This book aims to introduce you, the programmer, to a variety of methods used to process these data formats. We'll look at approaches ranging from standard language functions through more complex third-party modules. Somewhere in there, we'll cover a utility that's just the right tool for your specific job. In the process, we hope to also cover some Python development best practices.
Where appropriate, we'll look into implementation details enough to help you understand the techniques used. Most of the time, though, we'll work as hard as we can to get you up on your feet and crunching those text files.
You'll find that Python makes tasks like this quite painless through its clean and easy-to-understand syntax, vast community, and the available collection of additional utilities and modules.
In this chapter, we shall:
Briefly introduce the data formats handled in this book
Implement a simple ROT13 translator
Introduce you to basic processing via filter programs
Learn state machine basics
Learn how to install supporting libraries and components safely and without administrative access
Look at where to find more information on introductory topics
Textual data comes in a variety of formats. For our purposes, we'll categorize text into three very broad groups. Isolating down into segments helps us to understand the problem a bit better, and subsequently choose a parsing approach. Each one of these sweeping groups can be further broken down into more detailed chunks.
One thing to remember when working your way through the book is that text content isn't limited to the Latin alphabet. This is especially true when dealing with data acquired via the Internet. We'll cover some of the techniques and tricks to handling internationalized data in Chapter 8, Understanding Encoding and i18n.

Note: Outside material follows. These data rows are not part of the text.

Lemma record_live slots h cutoff d :
  slots_ok slots -> d ∈ domains ->
  slot_live (record slots h) cutoff d =
  if kind_discriminant (dh_kind h) =? d then cutoff <=? dh_timestamp h else slot_live slots cutoff d.
Proof.
  intros Hok Hd. unfold slot_live. rewrite record_lookup by done.
  destruct (slot_index_domain _ Hd) as [-> Hr].
  destruct (slot_index_domain _ (kind_discriminant_domain (dh_kind h))) as [-> Hr'].
  destruct (decide _) as [He|Hne], (Z.eqb_spec (kind_discriminant (dh_kind h)) d); try done; lia.
Qed.

Lemma slots_evict_ok slots c : slots_ok slots -> slots_ok (slots_evict slots c).2.
Proof.
  intros [Hlen Hk]. split; cbn [slots_evict snd].
  - by rewrite length_map.
  - intros i h. rewrite list_lookup_fmap. destruct (slots !! i) as [[h'|]|] eqn:E; cbn; try done.
    destruct (_ <? _); [done|]. intros [= <-]. by apply Hk.
Qed.

Lemma slots_evict_live slots c cutoff d :
  c <= cutoff -> slot_live (slots_evict slots c).2 cutoff d = slot_live slots cutoff d.
Proof.
  intros Hc. unfold slot_live, slots_evict. cbn [snd]. rewrite list_lookup_fmap.
  destruct (slots !! slot_index d) as [[h|]|]; cbn; try done. split_ifs; lia.
Qed.

Lemma slots_evict_dropped slots c cutoff d :
  (slots_evict slots c).1 = false -> slot_live (slots_evict slots c).2 cutoff d = false.
Proof.
  unfold slots_evict, slot_live. cbn [fst snd]. set (slots' := map _ slots). intros He.
  destruct (slots' !! slot_index d) as [[h|]|] eqn:E; try done. exfalso.
  assert (Ht : existsb (fun slot => match slot with Some _ => true | None => false end) slots' = true);
    [|by rewrite Ht in He].
  apply existsb_exists. exists (Some h). split; [|done]. by apply list_elem_of_In, list_elem_of_lookup; eexists.
Qed.

(** ** Each operation, seen through [live] *)

Lemma ingest_ok g s : grid_ok g -> grid_ok (ingest g s).
Proof.
  intros Hok. unfold ingest. destruct (gs_location s) as [coords|]; [|done]. intros cell slots. cbn [cells].
  rewrite lookup_insert_Some. intros [[<- <-]|[_ Hs]]; [|by eapply Hok]. apply record_ok.
  destruct (cells g !! _) eqn:E; [by eapply Hok|apply default_slots_ok].
Qed.

Lemma ingest_live g s cell cutoff d :
  grid_ok g -> d ∈ domains ->
  live (ingest g s) cell cutoff d =
  match gs_location s with
  | Some coords =>
      if matches cell d (quantize coords (resolution g), kind_discriminant (gs_kind s), gs_timestamp s)
      then cutoff <=? gs_timestamp s else live g cell cutoff d
  | None => live g cell cutoff d
  end.
Proof.
  intros Hok Hd. unfold live, ingest, matches. destruct (gs_location s) as [coords|]; [|done].
  cbn [cells fst snd]. set (cell' := quantize coords (resolution g)).
  destruct (decide (cell' = cell)) as [->|Hne].
  - rewrite lookup_insert_eq, bool_decide_eq_true_2 by done. cbn [andb].
    destruct (cells g !! cell) as [slots|] eqn:E; cbn [default].
    + rewrite record_live by (done || by eapply Hok). done.
    + rewrite record_live by (done || apply default_slots_ok). cbn [dh_kind dh_timestamp].
      destruct (_ =? d); [done|]. unfold slot_live, DomainSlots_default.
      destruct (replicate _ _ !! _) as [[h|]|] eqn:El; try done. by apply lookup_replicate in El as [[=] _].
  - rewrite lookup_insert_ne by done. by rewrite bool_decide_eq_false_2 by done.
Qed.

#[local] Arguments slots_evict : simpl never.

Lemma evict_ok g c : grid_ok g -> grid_ok (evict g c).
Proof.
  intros Hok cell slots. unfold evict. cbn [cells]. rewrite lookup_omap_Some. intros (slots0 & Hs & H0).
  pose proof (slots_evict_ok slots0 c (Hok _ _ H0)) as He.
  destruct (slots_evict slots0 c) as [[] slots']; [|done]. by injection Hs as <-.
Qed.
(* ===== verification/Mqtt.v ===== *)
(** * MQTT envelopes (crates/kerykeion/src/mqtt.rs) and node identifiers as text
      (crates/kerykeion/src/types.rs)

    What the mesh stack reads from the MQTT messages of Meshtastic: the gateway that
    published a packet and the map report of a node. The protobuf decoders are
    parameters. *)

From S2P Require Import Prelude Float MeshTypes Proto Handshake.

Local Open Scope Z_scope.

Abbreviation text := (list Z) (only parsing).

(** ** Hexadecimal numbers *)

(** [char::to_digit(16)] on ASCII. *)
Definition hex_value (c : Z) : option Z :=
  if (48 <=? c) && (c <=? 57) then Some (c - 48)
  else if (97 <=? c) && (c <=? 102) then Some (c - 87)
  else if (65 <=? c) && (c <=? 70) then Some (c - 55)
  else None.

Fixpoint hex_digits (acc : Z) (l : text) : option Z :=
  match l with
  | [] => Some acc
  | c :: l =>
      d ← hex_value c;
      acc ← try_uint 32 (acc * 16 + d);
      hex_digits acc l
  end.

(** [u32::from_str_radix(s, 16)]: an optional plus sign and at least one digit. *)
Definition u32_from_hex (s : text) : option Z :=
  match s with
  | [] => None
  | [43] => None
  | 43 :: l => hex_digits 0 l
  | l => hex_digits 0 l
  end.

(** [{:08x}]. *)
Definition lower_hex_digit (d : Z) : Z := if d <? 10 then 48 + d else 87 + d.
Definition hex8 (n : Z) : text := map (fun k => lower_hex_digit (n / 16 ^ k mod 16)) [7; 6; 5; 4; 3; 2; 1; 0].

(** [Display] of [NodeNum] and [PacketId]: [{:#010x}]. *)
Definition NodeNum_display (n : NodeNum) : text := byte_str "0x" ++ hex8 n.
Definition PacketId_display (n : PacketId) : text := byte_str "0x" ++ hex8 n.

(** ** Envelopes *)

Record ServiceEnvelope : Type := mkEnvelope { se_packet : option MeshPacket; se_channel_id : text; se_gateway_id : text }.
Record MapReport : Type := mkMapReport {
  mr_long_name : text; mr_short_name : text; mr_hw_model : Z; mr_firmware_version : text;
  mr_latitude_i : Z; mr_longitude_i : Z; mr_altitude : Z; mr_num_online_local_nodes : Z }.
Record MqttClientProxyMessage : Type := mkProxyMessage { px_topic : text; px_data : option bytes }.

Record GatewayInfo : Type := mkGatewayInfo { gi_node_num : option NodeNum; gi_raw_id : text; gi_channel_id : text }.

Record ParsedMapReport : Type := mkParsedMapReport {
  pm_long_name : text; pm_short_name : text; pm_hw_model : Z; pm_firmware_version : text;
  pm_latitude : option f64; pm_longitude : option f64; pm_altitude : option Z; pm_num_online_local_nodes : Z }.

Definition parse_gateway_id (gateway_id : text) : option NodeNum :=
  match gateway_id with
  | 33 :: hex => u32_from_hex hex
  | _ => None
  end.

Definition extract_gateway_info (envelope : ServiceEnvelope) : GatewayInfo :=
  mkGatewayInfo (parse_gateway_id (se_gateway_id envelope)) (se_gateway_id envelope) (se_channel_id envelope).

Inductive MqttError : Type := MqttDecode.

Section Decode.
Context (envelope_decode : bytes -> option ServiceEnvelope) (map_report_decode : bytes -> option MapReport)
        (proxy_decode : bytes -> option MqttClientProxyMessage).

Definition decode_or {A} (r : option A) : result A MqttError := match r with Some a => Ok a | None => Err MqttDecode end.

Definition decode_service_envelope (b : bytes) : result ServiceEnvelope MqttError := decode_or (envelope_decode b).
Definition decode_proxy_message (b : bytes) : result MqttClientProxyMessage MqttError := decode_or (proxy_decode b).

Definition nonzero {A} (raw : Z) (a : A) : option A := if negb (raw =? 0) then Some a else None.

Definition decode_map_report (b : bytes) : result ParsedMapReport MqttError :=
  let? report := decode_or (map_report_decode b) in
  Ok (mkParsedMapReport (mr_long_name report) (mr_short_name report) (mr_hw_model report) (mr_firmware_version report)
        (nonzero (mr_latitude_i report) (f64_mul (f64_of_Z (mr_latitude_i report)) f64_1e_7))
        (nonzero (mr_longitude_i report) (f64_mul (f64_of_Z (mr_longitude_i report)) f64_1e_7))
        (nonzero (mr_altitude report) (mr_altitude report)) (mr_num_online_local_nodes report)).
End Decode.

(** * Lemmas *)

Lemma hex_value_lower d : 0 <= d < 16 -> hex_value (lower_hex_digit d) = Some d.
Proof. intros Hd. unfold lower_hex_digit, hex_value. split_ifs; f_equal; lia. Qed.

(** Digit by digit, the parser rebuilds the number it was printed from. *)
Lemma hex_digits_print ks : forall acc n,
  0 <= acc -> 0 <= n ->
  (acc + 1) * 16 ^ Z.of_nat (length ks) <= 2 ^ 32 ->
  ks = map (fun k => Z.of_nat (length ks) - 1 - Z.of_nat k) (seq 0 (length ks)) ->
  hex_digits acc (map (fun k => lower_hex_digit (n / 16 ^ k mod 16)) ks)
  = Some (acc * 16 ^ Z.of_nat (length ks) + n mod 16 ^ Z.of_nat (length ks)).
Proof.
  induction ks as [|k ks IH]; intros acc n Hacc Hn Hb Hks.
  - cbn. f_equal. rewrite Z.mod_1_r. lia.
  - cbn [length map seq] in Hks. injection Hks as Hk Hks. cbn [map hex_digits].
    set (m := Z.of_nat (length ks)) in *. cbn [length] in *. rewrite Nat2Z.inj_succ in *. fold m in Hb |- *.
    assert (k = m) as -> by lia. rewrite Z.pow_succ_r in * by lia.
    pose proof (Z.mod_pos_bound (n / 16 ^ m) 16 ltac:(lia)) as Hd. rewrite hex_value_lower by lia.
    pose proof (Z.pow_pos_nonneg 16 m ltac:(lia) ltac:(lia)) as Hp.
    cbn [mbind option_bind]. unfold try_uint.
    assert (acc * 16 + n / 16 ^ m mod 16 < 2 ^ 32) as Hlt by nia.
    replace ((0 <=? acc * 16 + n / 16 ^ m mod 16) && (acc * 16 + n / 16 ^ m mod 16 <? 2 ^ 32)) with true by lia.
    cbn [mbind option_bind]. rewrite IH; [|nia|done|nia|].
    + f_equal. fold m. rewrite (Z.mul_comm 16 (16 ^ m)), (Z.rem_mul_r n (16 ^ m) 16) by lia. nia.
    + rewrite Hks at 1. rewrite <- seq_shift, map_map. apply map_ext. intros x. fold m. lia.
Qed.

(** A gateway identifier in the form Meshtastic prints it, an exclamation mark and
    eight hexadecimal digits, parses to the node it names, for every node number. *)
Theorem gateway_id_roundtrip n : is_uint 32 n -> parse_gateway_id (33 :: hex8 n) = Some n.
Proof.
  intros Hn. unfold is_uint in Hn. cbn [parse_gateway_id].
  assert (u32_from_hex (hex8 n) = hex_digits 0 (hex8 n)) as ->.
  { unfold u32_from_hex, hex8. cbn [map]. unfold lower_hex_digit at 1.
    pose proof (Z.mod_pos_bound (n / 16 ^ 7) 16 ltac:(lia)).
    remember (if n / 16 ^ 7 mod 16 <? 10 then 48 + n / 16 ^ 7 mod 16 else 87 + n / 16 ^ 7 mod 16) as c.
    assert (c <> 43) by (subst c; split_ifs; lia). destruct c as [|p|p]; [done| |done]. repeat (destruct p as [p|p|]; try done). }
  unfold hex8. rewrite (hex_digits_print [7; 6; 5; 4; 3; 2; 1; 0] 0 n); [|lia|lia|vm_compute; discriminate|reflexivity].
  f_equal. change (16 ^ Z.of_nat _) with (2 ^ 32). rewrite Z.mod_small by lia. lia.
Qed.

(** What else is taken for an identifier: a sign, and any number of digits. *)
Example signed_gateway_id : parse_gateway_id (byte_str "!+ff") = Some 255.
Proof. reflexivity. Qed.
Example short_gateway_id : parse_gateway_id (byte_str "!1") = Some 1.
Proof. reflexivity. Qed.
Example long_gateway_id : parse_gateway_id (byte_str "!000000000001") = Some 1.
Proof. reflexivity. Qed.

Structured text includes formats such as XML and HTML. These formats generally consist of text content surrounded by special symbols or markers that give extra meaning to a file's contents. These additional tags are usually meant to convey information to the processing application and to arrange information in a tree-like structure. Markup allows a developer to define his or her own data structure, yet rely on standardized parsers to extract elements.
For example, consider the following contrived HTML document.
<html> <head> <title>Hello, World!</title> </head> <body> <p> Hi there, all of you earthlings. </p> <p> Take us to your leader. </p> </body> </html>
In this example, our document's title is clearly identified because it is surrounded by opening and closing <title>
and </title>
elements.
Note
Note that although the document's tags give each element a meaning, it's still up to the application developer to understand what to do with a title
object or a p
element.
Notice that while it still has meaning to us humans, it is also laid out in such a way as to make it computer friendly. We'll take a deeper look into these formats in Chapter 6, Structured Markup. Python provides some rich libraries for dealing with these popular formats.
One interesting aspect to these formats is that it's possible to embed references to validation rules as well as the actual document structure. This is a nice benefit in that we're able to rely on the parser to perform markup validation for us. This makes our job much easier as it's possible to trust that the input structure is valid.
Text data that falls into this category includes things such as configuration files, marker delimited data, e-mail message text, and JavaScript Object Notation web data. Content within this second category does not contain explicit markup much like XML
and HTML
does, but the structure and formatting is required as it conveys meaning and information about the text to the parsing application. For example, consider the format of a Windows INI
file or a Linux system's /etc/hosts
file. There are no tags, but the column on the left clearly means something other than the column on the right.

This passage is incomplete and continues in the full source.